Stored items
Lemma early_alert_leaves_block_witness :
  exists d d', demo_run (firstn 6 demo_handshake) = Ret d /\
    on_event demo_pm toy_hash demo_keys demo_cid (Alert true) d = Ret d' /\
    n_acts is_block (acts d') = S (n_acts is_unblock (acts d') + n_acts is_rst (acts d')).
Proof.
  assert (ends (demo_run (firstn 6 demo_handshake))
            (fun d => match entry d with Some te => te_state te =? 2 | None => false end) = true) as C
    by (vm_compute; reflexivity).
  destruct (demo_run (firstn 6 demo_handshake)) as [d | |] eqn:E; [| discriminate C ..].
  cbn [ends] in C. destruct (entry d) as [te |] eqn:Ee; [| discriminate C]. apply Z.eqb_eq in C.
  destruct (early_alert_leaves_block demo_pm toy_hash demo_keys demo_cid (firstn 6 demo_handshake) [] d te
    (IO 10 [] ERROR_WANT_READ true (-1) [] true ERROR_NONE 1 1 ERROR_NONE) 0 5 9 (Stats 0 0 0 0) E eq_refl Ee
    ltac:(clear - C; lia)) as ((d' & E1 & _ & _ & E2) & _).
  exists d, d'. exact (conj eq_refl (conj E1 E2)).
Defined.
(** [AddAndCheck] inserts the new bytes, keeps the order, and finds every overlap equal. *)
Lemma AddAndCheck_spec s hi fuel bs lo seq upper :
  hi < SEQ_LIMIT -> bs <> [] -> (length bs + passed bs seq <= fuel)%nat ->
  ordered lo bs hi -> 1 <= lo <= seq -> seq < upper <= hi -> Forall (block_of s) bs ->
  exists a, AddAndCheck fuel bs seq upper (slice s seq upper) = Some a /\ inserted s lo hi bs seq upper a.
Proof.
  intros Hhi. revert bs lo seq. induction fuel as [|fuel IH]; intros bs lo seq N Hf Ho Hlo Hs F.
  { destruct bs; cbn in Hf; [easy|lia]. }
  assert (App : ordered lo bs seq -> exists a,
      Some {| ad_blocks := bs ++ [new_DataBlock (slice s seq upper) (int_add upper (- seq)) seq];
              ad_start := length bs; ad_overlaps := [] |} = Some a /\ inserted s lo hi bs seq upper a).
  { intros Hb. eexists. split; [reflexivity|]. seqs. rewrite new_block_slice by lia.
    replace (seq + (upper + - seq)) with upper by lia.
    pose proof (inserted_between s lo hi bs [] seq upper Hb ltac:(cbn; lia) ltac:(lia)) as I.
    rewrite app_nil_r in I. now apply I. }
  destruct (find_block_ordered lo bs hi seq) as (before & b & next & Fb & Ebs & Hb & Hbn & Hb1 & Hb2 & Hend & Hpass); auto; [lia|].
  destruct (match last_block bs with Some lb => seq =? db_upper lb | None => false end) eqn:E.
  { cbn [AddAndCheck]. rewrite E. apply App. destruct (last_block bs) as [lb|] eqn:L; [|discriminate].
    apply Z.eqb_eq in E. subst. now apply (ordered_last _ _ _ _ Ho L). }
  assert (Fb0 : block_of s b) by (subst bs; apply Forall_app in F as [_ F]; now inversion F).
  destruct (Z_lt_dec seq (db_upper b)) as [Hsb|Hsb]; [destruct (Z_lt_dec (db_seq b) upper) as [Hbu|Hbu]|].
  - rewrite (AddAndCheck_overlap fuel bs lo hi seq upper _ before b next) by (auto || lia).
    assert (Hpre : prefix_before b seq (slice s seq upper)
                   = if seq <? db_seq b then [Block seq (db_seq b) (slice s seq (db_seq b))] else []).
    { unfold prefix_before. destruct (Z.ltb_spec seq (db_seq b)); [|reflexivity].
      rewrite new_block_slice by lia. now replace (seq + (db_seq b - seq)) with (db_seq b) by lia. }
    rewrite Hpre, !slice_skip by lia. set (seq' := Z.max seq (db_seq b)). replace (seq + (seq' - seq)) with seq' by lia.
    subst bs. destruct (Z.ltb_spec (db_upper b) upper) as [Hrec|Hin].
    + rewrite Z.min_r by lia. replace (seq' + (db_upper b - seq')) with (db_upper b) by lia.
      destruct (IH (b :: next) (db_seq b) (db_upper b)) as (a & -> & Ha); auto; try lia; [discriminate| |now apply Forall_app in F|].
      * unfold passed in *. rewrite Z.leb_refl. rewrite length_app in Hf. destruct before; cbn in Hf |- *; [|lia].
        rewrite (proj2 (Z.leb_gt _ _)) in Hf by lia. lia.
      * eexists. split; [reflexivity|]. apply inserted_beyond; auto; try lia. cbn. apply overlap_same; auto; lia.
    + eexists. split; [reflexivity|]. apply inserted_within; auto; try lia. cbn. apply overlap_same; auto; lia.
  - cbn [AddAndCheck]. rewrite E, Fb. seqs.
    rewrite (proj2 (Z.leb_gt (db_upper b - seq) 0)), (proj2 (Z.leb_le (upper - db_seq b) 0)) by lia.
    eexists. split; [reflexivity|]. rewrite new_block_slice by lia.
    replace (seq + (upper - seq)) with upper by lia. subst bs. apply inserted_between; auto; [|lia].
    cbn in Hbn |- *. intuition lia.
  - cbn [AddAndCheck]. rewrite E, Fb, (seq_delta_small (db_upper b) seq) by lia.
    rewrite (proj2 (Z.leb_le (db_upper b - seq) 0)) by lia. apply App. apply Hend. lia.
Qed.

==

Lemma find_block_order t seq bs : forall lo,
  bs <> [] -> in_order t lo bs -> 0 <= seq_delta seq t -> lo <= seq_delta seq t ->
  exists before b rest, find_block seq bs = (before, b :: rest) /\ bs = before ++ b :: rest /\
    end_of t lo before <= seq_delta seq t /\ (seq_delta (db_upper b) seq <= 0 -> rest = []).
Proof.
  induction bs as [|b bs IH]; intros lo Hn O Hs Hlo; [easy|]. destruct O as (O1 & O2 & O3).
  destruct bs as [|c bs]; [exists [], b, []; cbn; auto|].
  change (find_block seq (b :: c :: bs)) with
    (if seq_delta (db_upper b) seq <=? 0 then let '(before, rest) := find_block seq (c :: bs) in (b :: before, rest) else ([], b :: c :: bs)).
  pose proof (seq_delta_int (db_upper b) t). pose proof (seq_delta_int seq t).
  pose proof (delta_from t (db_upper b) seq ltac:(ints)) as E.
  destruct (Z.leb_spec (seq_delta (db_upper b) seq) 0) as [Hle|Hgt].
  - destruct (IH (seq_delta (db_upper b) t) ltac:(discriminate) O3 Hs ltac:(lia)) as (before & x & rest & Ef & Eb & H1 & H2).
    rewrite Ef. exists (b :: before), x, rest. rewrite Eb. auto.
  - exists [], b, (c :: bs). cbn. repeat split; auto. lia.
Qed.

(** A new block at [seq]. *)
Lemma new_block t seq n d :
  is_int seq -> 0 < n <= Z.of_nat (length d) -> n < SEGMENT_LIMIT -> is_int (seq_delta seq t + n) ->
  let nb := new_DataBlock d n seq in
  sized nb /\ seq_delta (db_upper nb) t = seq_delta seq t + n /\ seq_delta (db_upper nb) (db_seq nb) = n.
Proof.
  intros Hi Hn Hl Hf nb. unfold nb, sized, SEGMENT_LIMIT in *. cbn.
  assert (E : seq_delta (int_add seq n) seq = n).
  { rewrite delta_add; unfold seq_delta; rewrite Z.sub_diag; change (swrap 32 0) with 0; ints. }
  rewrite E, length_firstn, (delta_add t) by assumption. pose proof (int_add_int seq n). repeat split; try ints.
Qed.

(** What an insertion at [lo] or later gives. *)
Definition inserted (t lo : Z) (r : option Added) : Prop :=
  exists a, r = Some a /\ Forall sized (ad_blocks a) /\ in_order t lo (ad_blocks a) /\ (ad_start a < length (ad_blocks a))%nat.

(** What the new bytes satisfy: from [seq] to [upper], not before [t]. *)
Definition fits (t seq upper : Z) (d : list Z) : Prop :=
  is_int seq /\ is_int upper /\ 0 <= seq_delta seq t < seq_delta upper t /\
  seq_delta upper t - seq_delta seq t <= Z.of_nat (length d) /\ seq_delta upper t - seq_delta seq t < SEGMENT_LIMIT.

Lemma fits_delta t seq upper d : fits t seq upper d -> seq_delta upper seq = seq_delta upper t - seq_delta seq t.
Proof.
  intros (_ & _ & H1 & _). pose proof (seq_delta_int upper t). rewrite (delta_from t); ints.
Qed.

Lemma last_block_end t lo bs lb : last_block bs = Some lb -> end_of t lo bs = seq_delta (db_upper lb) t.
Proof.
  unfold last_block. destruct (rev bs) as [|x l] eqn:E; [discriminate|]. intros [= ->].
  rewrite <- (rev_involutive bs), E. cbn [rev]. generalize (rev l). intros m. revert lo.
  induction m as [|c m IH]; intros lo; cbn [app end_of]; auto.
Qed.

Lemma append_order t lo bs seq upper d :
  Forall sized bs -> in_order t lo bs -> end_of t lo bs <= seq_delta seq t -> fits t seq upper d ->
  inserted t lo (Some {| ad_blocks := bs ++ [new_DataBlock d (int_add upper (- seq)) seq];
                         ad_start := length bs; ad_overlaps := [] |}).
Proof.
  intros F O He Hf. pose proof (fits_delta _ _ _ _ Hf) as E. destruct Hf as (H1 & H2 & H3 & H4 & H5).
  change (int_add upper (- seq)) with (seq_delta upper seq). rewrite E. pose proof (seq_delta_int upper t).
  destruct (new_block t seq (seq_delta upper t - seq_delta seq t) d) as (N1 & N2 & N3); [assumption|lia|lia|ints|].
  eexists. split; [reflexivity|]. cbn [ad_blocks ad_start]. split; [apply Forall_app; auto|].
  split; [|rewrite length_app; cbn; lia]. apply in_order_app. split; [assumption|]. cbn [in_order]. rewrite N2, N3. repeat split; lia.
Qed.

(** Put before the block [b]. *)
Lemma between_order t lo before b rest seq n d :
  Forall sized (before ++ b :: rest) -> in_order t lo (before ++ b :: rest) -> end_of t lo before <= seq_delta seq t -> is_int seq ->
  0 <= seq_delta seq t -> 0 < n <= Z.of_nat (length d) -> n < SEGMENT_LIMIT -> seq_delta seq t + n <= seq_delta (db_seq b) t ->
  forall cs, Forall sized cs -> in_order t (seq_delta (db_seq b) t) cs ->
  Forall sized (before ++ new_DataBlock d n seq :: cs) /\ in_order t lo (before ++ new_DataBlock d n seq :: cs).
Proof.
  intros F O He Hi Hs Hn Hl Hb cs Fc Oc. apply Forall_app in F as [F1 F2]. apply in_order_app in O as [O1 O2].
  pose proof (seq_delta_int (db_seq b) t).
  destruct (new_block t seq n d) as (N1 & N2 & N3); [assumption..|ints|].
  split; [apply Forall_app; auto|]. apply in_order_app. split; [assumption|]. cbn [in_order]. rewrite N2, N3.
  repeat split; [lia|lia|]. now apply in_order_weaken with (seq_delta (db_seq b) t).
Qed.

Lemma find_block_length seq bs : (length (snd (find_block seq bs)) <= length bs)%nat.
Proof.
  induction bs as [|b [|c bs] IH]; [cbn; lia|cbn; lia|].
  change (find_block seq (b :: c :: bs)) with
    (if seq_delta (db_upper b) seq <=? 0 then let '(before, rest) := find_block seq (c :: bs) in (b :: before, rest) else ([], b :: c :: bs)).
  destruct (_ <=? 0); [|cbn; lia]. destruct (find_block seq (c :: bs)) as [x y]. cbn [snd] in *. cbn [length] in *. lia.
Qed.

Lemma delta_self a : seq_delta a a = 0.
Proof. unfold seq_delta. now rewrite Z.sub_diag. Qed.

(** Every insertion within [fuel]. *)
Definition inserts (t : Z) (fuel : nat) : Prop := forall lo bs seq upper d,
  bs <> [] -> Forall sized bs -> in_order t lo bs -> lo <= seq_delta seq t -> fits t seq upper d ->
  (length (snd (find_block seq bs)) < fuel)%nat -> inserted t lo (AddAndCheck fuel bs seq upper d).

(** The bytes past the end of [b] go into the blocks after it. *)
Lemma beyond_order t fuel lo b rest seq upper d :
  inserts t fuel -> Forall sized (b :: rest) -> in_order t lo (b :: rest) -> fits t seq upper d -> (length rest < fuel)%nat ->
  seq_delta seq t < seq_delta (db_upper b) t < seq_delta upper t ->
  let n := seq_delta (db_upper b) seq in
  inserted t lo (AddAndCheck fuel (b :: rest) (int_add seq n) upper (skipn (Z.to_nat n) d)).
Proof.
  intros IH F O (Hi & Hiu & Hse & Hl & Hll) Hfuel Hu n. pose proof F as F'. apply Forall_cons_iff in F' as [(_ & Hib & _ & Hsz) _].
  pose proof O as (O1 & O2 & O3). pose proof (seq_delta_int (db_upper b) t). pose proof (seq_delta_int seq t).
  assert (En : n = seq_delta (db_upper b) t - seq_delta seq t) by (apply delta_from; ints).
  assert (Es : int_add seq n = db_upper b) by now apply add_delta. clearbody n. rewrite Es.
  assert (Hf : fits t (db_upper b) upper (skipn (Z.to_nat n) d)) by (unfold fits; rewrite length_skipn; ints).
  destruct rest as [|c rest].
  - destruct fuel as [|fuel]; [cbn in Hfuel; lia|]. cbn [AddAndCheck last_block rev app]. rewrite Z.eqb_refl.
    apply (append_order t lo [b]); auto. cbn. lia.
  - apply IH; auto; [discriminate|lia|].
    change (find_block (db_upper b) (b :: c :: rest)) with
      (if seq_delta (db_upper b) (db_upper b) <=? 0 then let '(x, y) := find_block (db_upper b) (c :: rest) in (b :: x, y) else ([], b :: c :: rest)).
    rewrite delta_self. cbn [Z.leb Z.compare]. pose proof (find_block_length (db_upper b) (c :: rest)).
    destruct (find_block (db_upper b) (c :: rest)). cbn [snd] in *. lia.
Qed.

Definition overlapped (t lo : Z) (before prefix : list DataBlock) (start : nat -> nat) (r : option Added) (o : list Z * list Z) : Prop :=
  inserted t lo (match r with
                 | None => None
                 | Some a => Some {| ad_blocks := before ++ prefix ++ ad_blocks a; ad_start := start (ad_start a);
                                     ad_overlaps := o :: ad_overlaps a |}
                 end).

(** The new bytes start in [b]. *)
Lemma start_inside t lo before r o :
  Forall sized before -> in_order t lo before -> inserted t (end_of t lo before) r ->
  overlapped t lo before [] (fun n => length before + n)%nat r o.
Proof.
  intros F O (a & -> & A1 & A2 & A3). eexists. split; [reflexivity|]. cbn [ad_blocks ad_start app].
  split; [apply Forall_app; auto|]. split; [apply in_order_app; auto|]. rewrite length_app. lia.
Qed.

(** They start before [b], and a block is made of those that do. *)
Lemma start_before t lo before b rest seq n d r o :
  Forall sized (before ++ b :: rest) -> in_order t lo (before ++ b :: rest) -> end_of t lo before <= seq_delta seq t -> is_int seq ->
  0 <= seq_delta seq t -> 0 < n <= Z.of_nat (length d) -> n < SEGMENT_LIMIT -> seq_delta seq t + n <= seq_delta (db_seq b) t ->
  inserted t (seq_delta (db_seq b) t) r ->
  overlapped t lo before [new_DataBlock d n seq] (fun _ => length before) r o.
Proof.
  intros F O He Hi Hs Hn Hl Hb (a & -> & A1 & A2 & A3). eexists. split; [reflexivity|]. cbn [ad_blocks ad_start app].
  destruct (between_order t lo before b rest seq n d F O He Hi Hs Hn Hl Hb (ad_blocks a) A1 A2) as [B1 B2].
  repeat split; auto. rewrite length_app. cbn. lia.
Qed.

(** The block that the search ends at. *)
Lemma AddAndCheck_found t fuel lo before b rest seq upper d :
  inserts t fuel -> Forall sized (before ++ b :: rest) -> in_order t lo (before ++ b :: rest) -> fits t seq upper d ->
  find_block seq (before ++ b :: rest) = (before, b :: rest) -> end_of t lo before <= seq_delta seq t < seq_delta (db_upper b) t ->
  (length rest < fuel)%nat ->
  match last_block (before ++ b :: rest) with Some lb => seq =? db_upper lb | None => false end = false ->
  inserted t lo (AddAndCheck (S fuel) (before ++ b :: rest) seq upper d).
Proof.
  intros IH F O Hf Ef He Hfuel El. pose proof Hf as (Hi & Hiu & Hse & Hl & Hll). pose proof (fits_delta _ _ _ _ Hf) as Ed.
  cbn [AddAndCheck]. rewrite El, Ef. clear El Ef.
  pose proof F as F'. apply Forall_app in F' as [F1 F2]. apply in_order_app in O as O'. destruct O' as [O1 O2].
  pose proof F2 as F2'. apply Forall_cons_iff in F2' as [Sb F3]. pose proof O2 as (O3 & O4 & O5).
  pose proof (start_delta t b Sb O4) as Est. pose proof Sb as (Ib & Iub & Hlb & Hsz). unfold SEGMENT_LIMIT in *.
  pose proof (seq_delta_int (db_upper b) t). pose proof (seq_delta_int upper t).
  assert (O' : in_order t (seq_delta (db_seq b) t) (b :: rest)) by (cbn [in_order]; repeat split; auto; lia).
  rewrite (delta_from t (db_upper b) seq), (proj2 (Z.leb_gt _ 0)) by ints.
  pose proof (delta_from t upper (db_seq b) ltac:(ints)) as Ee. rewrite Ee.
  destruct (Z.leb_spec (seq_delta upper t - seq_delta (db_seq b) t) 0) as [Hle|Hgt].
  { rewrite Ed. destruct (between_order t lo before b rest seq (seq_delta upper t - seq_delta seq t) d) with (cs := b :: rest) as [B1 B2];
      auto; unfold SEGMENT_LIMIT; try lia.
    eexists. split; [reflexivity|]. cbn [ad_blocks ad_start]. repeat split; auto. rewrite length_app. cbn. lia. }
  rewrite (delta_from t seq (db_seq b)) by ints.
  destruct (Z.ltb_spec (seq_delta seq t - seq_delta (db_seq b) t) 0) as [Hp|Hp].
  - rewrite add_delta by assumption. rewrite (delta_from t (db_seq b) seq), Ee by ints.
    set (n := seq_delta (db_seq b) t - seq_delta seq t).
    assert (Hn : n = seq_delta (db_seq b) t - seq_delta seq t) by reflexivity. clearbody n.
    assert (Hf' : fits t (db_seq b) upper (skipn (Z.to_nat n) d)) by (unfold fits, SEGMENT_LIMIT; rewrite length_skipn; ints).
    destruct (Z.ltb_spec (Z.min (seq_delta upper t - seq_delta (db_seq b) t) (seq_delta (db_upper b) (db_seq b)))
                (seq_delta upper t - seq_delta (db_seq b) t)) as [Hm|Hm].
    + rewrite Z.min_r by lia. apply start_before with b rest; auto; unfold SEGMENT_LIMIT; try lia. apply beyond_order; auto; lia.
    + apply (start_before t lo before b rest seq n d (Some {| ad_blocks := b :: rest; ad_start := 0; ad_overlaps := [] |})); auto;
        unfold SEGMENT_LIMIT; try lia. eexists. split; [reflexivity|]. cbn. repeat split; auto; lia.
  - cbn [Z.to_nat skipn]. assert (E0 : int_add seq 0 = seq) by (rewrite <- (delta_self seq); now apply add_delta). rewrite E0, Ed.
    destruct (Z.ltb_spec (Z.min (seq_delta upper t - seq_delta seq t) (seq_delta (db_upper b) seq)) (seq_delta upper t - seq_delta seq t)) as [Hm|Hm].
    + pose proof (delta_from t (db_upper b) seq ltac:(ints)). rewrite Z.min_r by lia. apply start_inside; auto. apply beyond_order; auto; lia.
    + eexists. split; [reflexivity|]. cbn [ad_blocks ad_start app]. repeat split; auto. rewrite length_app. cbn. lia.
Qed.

---

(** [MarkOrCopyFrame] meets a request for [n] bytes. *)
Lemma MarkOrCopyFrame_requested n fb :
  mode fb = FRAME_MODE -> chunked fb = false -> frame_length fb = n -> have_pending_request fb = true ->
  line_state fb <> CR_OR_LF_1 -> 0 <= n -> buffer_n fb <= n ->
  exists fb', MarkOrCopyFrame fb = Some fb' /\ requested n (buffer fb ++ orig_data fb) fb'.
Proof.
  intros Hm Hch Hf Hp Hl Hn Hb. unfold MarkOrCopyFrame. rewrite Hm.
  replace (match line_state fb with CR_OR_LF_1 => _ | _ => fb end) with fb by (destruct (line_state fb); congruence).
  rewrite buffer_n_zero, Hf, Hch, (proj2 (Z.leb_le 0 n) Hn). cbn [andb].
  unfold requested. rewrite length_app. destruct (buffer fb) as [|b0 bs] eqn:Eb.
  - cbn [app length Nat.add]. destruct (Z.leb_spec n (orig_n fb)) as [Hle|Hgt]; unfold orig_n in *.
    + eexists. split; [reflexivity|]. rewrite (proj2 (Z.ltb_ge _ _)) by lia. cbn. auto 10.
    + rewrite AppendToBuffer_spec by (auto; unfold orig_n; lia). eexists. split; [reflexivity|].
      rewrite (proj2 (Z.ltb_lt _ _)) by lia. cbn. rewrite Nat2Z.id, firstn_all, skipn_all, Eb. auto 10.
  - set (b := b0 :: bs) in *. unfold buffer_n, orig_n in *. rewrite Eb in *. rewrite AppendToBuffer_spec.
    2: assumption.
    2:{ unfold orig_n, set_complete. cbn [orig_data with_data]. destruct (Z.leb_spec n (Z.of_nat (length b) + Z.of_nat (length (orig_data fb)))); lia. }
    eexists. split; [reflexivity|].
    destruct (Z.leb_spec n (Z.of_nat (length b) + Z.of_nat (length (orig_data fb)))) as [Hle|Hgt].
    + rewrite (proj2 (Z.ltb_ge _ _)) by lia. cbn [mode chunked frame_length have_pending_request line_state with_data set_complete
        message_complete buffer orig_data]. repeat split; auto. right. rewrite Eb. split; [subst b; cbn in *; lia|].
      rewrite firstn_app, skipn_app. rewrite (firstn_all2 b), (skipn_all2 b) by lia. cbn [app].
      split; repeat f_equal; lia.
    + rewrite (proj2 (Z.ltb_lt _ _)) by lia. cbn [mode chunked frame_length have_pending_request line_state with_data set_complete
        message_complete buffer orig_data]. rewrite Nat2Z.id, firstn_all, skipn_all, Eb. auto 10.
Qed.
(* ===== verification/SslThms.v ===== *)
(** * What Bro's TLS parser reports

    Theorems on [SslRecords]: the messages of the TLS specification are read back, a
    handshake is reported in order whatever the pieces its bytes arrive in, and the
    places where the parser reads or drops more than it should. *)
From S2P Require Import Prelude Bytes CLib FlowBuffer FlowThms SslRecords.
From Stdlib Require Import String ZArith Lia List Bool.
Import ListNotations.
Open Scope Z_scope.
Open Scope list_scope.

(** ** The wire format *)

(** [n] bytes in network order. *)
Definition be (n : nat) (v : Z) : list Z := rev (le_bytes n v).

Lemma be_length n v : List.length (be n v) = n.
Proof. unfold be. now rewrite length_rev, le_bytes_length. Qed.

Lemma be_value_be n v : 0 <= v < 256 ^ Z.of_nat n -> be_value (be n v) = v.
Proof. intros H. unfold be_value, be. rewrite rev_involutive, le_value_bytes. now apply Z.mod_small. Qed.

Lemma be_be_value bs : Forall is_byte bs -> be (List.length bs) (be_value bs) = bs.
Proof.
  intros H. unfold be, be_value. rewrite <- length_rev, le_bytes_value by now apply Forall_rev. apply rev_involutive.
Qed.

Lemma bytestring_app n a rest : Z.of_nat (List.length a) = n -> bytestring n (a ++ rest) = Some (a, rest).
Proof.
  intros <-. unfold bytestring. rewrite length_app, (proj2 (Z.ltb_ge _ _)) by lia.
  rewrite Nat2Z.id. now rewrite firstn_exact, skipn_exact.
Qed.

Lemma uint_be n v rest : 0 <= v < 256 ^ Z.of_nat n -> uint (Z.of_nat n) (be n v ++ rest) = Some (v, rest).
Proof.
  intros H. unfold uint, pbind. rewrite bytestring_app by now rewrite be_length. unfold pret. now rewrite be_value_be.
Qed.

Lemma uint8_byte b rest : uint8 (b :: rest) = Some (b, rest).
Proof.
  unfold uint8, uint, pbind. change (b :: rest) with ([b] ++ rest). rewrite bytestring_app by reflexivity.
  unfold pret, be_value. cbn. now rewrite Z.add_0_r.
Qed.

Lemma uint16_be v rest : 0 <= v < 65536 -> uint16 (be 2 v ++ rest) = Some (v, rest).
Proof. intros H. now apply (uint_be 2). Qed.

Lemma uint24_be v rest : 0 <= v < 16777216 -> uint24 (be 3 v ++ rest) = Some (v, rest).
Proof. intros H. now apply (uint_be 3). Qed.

- _Task instructions_: Each line above from the one with "n_acts is_block (acts" up to and including the one with "destruct (match last_block" must be set down exactly, and no line outside that span may appear.

- _Solved problem_:
    n_acts is_block (acts d') = S (n_acts is_unblock (acts d') + n_acts is_rst (acts d')).
Proof.
  assert (ends (demo_run (firstn 6 demo_handshake))
            (fun d => match entry d with Some te => te_state te =? 2 | None => false end) = true) as C
    by (vm_compute; reflexivity).
  destruct (demo_run (firstn 6 demo_handshake)) as [d | |] eqn:E; [| discriminate C ..].
  cbn [ends] in C. destruct (entry d) as [te |] eqn:Ee; [| discriminate C]. apply Z.eqb_eq in C.
  destruct (early_alert_leaves_block demo_pm toy_hash demo_keys demo_cid (firstn 6 demo_handshake) [] d te
    (IO 10 [] ERROR_WANT_READ true (-1) [] true ERROR_NONE 1 1 ERROR_NONE) 0 5 9 (Stats 0 0 0 0) E eq_refl Ee
    ltac:(clear - C; lia)) as ((d' & E1 & _ & _ & E2) & _).
  exists d, d'. exact (conj eq_refl (conj E1 E2)).
Defined.
(** [AddAndCheck] inserts the new bytes, keeps the order, and finds every overlap equal. *)
Lemma AddAndCheck_spec s hi fuel bs lo seq upper :
  hi < SEQ_LIMIT -> bs <> [] -> (length bs + passed bs seq <= fuel)%nat ->
  ordered lo bs hi -> 1 <= lo <= seq -> seq < upper <= hi -> Forall (block_of s) bs ->
  exists a, AddAndCheck fuel bs seq upper (slice s seq upper) = Some a /\ inserted s lo hi bs seq upper a.
Proof.
  intros Hhi. revert bs lo seq. induction fuel as [|fuel IH]; intros bs lo seq N Hf Ho Hlo Hs F.
  { destruct bs; cbn in Hf; [easy|lia]. }
  assert (App : ordered lo bs seq -> exists a,
      Some {| ad_blocks := bs ++ [new_DataBlock (slice s seq upper) (int_add upper (- seq)) seq];
              ad_start := length bs; ad_overlaps := [] |} = Some a /\ inserted s lo hi bs seq upper a).
  { intros Hb. eexists. split; [reflexivity|]. seqs. rewrite new_block_slice by lia.
    replace (seq + (upper + - seq)) with upper by lia.
    pose proof (inserted_between s lo hi bs [] seq upper Hb ltac:(cbn; lia) ltac:(lia)) as I.
    rewrite app_nil_r in I. now apply I. }
  destruct (find_block_ordered lo bs hi seq) as (before & b & next & Fb & Ebs & Hb & Hbn & Hb1 & Hb2 & Hend & Hpass); auto; [lia|].
  destruct (match last_block bs with Some lb => seq =? db_upper lb | None => false end) eqn:E.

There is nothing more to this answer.